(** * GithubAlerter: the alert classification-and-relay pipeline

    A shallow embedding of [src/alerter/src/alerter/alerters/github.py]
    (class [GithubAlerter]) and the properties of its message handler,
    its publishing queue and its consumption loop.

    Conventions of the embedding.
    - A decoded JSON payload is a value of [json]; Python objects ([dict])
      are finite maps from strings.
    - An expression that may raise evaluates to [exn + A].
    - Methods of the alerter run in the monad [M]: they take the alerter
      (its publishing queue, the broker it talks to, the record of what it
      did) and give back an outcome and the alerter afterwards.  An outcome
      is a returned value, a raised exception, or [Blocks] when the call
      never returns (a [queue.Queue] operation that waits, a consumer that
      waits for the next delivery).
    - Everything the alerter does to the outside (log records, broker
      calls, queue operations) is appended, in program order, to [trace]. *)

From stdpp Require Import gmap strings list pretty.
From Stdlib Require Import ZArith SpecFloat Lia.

•••

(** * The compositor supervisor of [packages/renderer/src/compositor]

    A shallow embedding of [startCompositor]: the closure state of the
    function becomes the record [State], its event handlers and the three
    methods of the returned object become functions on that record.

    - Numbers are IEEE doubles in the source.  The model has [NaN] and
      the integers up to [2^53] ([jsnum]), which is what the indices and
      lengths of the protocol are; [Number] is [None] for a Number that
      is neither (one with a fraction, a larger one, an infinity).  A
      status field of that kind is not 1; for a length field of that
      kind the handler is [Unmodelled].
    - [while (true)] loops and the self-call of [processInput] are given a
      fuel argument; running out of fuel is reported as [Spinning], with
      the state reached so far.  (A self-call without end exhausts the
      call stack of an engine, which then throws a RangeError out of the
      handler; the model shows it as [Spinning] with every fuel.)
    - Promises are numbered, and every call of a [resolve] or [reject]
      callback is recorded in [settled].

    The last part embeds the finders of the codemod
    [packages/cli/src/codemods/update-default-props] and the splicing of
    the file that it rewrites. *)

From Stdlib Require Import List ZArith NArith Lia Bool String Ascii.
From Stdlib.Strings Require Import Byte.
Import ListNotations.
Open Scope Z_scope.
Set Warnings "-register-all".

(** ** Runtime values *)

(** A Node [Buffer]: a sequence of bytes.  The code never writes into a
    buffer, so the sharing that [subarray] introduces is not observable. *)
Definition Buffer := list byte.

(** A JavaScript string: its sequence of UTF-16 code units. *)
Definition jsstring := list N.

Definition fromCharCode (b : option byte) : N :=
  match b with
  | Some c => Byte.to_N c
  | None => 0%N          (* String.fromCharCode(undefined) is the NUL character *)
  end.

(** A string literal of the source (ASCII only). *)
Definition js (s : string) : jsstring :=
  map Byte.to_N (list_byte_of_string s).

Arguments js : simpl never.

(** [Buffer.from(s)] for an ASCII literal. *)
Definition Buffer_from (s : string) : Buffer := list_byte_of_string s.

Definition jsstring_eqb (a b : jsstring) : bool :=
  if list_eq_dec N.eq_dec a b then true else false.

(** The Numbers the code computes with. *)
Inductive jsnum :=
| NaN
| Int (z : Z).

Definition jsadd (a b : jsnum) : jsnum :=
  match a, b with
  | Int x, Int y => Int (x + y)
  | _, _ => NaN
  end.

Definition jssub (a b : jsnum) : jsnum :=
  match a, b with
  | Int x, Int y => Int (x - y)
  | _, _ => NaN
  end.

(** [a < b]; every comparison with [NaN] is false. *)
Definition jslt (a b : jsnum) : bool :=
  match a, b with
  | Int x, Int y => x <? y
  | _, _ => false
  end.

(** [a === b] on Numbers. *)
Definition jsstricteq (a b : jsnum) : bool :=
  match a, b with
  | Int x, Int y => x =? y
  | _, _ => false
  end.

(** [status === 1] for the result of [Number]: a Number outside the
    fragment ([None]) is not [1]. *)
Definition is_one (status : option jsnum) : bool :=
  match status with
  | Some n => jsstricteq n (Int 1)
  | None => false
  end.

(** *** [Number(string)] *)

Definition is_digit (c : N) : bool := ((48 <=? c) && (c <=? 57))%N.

•••

* **Instructions to follow**: Set down, exactly as they appear above, all lines from the one that has "is neither (one" down to the one that has "if list_eq_dec N.eq_dec", including those two and no others.

* **Exercise solution**:
      is neither (one with a fraction, a larger one, an infinity).  A
      status field of that kind is not 1; for a length field of that
      kind the handler is [Unmodelled].
    - [while (true)] loops and the self-call of [processInput] are given a
      fuel argument; running out of fuel is reported as [Spinning], with
      the state reached so far.  (A self-call without end exhausts the
      call stack of an engine, which then throws a RangeError out of the
      handler; the model shows it as [Spinning] with every fuel.)
    - Promises are numbered, and every call of a [resolve] or [reject]
      callback is recorded in [settled].

    The last part embeds the finders of the codemod
    [packages/cli/src/codemods/update-default-props] and the splicing of
    the file that it rewrites. *)

From Stdlib Require Import List ZArith NArith Lia Bool String Ascii.
From Stdlib.Strings Require Import Byte.
Import ListNotations.
Open Scope Z_scope.
Set Warnings "-register-all".

(** ** Runtime values *)

(** A Node [Buffer]: a sequence of bytes.  The code never writes into a
    buffer, so the sharing that [subarray] introduces is not observable. *)
Definition Buffer := list byte.

(** A JavaScript string: its sequence of UTF-16 code units. *)
Definition jsstring := list N.

Definition fromCharCode (b : option byte) : N :=
  match b with
  | Some c => Byte.to_N c
  | None => 0%N          (* String.fromCharCode(undefined) is the NUL character *)
  end.

(** A string literal of the source (ASCII only). *)
Definition js (s : string) : jsstring :=
  map Byte.to_N (list_byte_of_string s).

Arguments js : simpl never.

(** [Buffer.from(s)] for an ASCII literal. *)
Definition Buffer_from (s : string) : Buffer := list_byte_of_string s.

Definition jsstring_eqb (a b : jsstring) : bool :=
  if list_eq_dec N.eq_dec a b then true else false.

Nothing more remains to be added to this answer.